**What is expected**
The lines to be copied are those below that contain "apply".

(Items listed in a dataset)
BEGIN

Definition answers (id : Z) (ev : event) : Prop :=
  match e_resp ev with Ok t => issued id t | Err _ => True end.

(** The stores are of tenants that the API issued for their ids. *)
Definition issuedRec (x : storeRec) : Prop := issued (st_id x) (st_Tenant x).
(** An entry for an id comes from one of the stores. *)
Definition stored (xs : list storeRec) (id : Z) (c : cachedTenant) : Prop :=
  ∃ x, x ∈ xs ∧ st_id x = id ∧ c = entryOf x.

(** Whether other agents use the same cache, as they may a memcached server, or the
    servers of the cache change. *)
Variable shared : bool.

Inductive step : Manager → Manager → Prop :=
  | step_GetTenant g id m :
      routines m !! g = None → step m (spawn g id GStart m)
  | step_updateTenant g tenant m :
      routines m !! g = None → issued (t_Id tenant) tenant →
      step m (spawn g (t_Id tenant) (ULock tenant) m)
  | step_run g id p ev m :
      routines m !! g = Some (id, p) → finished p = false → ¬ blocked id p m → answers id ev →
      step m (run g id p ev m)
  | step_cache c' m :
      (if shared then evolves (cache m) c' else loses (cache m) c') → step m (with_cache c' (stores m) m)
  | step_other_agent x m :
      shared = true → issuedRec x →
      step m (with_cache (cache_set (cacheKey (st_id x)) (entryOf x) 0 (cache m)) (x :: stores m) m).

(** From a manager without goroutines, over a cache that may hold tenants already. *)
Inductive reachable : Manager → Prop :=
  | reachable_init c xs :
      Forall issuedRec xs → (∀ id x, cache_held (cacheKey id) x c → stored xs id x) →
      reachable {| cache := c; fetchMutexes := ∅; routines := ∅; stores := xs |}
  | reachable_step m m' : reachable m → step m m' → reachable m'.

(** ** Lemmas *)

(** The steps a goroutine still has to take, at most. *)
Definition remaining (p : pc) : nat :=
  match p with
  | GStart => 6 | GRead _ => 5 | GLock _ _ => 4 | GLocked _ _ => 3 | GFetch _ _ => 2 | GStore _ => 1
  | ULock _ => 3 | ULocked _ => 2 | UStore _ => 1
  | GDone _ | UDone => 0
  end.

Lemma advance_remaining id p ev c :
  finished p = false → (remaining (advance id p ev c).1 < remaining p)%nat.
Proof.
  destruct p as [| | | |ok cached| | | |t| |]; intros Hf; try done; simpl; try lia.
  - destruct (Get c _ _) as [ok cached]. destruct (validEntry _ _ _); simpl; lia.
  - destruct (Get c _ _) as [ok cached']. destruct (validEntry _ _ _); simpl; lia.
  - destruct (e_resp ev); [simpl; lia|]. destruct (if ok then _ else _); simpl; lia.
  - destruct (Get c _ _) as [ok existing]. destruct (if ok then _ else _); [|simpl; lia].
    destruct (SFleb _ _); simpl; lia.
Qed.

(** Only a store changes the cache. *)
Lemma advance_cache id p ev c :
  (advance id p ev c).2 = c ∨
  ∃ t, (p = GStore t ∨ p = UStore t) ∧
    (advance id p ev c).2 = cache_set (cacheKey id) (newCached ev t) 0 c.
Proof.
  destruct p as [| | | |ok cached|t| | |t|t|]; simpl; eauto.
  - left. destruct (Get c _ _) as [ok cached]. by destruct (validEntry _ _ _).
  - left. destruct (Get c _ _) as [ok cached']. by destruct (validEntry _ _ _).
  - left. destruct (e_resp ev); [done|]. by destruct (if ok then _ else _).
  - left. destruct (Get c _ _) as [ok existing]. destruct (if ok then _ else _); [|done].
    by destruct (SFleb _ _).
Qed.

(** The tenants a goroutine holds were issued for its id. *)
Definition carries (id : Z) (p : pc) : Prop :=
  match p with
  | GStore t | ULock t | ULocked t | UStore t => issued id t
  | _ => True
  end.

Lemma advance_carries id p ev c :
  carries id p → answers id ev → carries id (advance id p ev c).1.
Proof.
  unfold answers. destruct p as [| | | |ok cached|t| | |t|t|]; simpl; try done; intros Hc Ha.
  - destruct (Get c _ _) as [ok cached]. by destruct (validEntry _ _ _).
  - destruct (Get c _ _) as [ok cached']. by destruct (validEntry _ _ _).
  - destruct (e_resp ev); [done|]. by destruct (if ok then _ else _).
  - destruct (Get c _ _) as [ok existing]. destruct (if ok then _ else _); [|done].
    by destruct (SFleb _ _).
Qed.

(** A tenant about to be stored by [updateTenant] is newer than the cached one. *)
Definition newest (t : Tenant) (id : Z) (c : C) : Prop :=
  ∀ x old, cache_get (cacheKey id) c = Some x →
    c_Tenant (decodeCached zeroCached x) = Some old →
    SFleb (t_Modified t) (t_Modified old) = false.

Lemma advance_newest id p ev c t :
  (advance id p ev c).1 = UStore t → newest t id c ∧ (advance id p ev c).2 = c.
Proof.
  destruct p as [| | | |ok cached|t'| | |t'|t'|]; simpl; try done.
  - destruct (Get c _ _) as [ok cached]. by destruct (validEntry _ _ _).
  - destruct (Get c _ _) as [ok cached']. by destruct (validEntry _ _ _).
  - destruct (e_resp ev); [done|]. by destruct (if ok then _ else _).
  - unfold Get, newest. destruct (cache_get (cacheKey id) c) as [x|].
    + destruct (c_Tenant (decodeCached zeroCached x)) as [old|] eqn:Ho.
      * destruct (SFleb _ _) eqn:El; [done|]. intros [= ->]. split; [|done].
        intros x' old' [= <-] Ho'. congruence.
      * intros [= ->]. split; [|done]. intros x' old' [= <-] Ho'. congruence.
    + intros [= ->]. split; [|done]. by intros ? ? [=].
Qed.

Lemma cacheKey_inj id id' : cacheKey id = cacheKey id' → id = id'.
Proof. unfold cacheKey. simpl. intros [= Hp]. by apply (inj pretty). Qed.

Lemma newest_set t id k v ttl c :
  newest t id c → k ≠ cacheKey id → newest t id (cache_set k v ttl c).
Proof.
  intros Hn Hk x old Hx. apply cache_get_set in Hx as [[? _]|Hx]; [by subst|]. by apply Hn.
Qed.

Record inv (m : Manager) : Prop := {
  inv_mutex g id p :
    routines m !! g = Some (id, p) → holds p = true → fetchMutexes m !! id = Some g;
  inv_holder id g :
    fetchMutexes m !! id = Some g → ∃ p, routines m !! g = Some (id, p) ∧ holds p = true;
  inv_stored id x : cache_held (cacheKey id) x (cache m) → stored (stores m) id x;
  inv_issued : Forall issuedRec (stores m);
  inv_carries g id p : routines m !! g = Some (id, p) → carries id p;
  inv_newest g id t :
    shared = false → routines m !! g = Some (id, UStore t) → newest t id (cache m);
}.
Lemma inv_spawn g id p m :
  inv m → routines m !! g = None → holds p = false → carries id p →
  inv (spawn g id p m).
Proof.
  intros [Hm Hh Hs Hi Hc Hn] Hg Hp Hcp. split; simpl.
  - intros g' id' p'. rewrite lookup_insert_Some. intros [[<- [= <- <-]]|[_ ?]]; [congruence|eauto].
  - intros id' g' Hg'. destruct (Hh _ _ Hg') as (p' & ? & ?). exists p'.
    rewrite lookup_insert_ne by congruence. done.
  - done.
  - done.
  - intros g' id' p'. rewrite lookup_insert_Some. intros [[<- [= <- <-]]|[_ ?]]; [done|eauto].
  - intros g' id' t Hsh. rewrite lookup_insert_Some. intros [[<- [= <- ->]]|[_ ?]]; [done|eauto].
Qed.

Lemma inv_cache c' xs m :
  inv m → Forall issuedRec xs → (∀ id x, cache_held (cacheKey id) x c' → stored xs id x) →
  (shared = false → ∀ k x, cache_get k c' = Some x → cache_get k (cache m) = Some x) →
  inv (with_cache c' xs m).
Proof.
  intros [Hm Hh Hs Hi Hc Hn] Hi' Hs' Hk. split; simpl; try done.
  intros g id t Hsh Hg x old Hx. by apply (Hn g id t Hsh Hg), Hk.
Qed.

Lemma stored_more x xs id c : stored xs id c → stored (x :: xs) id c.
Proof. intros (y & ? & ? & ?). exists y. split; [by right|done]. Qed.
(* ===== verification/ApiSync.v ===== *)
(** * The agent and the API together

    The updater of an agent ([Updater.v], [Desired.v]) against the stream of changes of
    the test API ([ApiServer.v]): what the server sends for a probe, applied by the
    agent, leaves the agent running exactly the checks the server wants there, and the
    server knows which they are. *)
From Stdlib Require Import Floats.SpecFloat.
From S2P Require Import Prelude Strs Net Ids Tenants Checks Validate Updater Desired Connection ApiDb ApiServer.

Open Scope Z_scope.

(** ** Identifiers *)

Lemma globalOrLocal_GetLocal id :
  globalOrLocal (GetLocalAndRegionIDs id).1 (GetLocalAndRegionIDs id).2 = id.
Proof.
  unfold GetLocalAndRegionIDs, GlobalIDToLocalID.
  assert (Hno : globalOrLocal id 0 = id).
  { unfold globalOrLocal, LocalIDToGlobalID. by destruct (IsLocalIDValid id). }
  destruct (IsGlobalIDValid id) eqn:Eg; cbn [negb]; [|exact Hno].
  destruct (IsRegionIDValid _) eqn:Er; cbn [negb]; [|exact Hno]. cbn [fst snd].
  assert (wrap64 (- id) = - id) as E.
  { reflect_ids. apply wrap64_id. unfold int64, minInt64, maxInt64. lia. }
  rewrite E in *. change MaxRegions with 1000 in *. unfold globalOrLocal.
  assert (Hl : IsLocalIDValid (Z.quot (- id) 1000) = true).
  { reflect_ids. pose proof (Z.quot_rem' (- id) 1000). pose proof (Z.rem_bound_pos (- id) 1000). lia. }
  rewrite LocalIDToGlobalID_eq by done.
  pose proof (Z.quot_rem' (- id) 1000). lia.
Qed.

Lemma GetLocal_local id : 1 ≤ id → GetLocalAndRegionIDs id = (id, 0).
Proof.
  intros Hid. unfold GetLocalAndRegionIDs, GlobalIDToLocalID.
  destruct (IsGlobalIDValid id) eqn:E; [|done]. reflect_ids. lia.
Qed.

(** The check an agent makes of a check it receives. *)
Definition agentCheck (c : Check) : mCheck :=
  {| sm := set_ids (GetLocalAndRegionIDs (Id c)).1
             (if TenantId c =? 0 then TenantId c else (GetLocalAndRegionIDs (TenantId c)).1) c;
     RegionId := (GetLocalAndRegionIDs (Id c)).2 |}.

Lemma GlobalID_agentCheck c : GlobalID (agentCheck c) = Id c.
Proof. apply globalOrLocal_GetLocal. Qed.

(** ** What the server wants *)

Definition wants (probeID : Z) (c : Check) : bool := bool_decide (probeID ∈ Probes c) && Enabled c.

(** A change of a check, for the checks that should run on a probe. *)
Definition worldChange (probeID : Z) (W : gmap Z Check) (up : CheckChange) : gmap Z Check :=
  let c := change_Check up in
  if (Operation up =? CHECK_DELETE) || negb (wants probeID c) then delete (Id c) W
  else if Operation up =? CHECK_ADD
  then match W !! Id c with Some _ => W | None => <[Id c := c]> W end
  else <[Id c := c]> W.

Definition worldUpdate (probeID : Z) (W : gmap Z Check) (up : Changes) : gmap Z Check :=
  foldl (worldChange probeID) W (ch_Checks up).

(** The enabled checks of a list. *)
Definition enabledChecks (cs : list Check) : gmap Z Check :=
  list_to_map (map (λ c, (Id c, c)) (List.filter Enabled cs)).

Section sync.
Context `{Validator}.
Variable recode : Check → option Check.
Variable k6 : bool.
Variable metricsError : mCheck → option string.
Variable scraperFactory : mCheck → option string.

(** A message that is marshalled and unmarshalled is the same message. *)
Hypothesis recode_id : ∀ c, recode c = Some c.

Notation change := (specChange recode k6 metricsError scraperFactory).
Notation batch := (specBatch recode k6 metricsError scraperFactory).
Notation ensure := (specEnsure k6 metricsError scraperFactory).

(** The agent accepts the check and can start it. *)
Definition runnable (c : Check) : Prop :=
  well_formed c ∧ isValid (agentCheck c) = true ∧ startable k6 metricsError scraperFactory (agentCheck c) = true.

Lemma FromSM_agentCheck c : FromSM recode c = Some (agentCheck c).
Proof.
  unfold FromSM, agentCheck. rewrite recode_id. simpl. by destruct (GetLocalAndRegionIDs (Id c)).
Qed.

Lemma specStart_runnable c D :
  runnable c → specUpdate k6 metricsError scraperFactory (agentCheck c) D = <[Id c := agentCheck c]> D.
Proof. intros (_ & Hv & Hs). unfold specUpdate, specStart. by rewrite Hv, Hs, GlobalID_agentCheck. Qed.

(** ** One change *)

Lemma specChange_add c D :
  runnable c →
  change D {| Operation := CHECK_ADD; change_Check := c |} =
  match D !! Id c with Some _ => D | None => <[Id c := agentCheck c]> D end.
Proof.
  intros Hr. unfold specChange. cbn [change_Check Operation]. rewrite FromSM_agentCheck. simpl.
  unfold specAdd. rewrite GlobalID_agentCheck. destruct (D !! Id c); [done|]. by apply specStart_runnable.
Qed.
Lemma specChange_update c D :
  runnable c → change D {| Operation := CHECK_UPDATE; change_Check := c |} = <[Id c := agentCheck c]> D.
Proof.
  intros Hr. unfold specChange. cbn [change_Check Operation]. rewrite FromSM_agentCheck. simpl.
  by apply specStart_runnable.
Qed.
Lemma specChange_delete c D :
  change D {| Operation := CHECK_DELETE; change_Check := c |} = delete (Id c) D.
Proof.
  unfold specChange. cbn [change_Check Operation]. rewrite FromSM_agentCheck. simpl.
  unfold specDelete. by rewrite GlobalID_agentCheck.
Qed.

END

**Solution to this problem**
Proof. unfold cacheKey. simpl. intros [= Hp]. by apply (inj pretty). Qed.
  intros Hn Hk x old Hx. apply cache_get_set in Hx as [[? _]|Hx]; [by subst|]. by apply Hn.
  intros g id t Hsh Hg x old Hx. by apply (Hn g id t Hsh Hg), Hk.
  { reflect_ids. apply wrap64_id. unfold int64, minInt64, maxInt64. lia. }
Proof. apply globalOrLocal_GetLocal. Qed.
  unfold specAdd. rewrite GlobalID_agentCheck. destruct (D !! Id c); [done|]. by apply specStart_runnable.
  by apply specStart_runnable.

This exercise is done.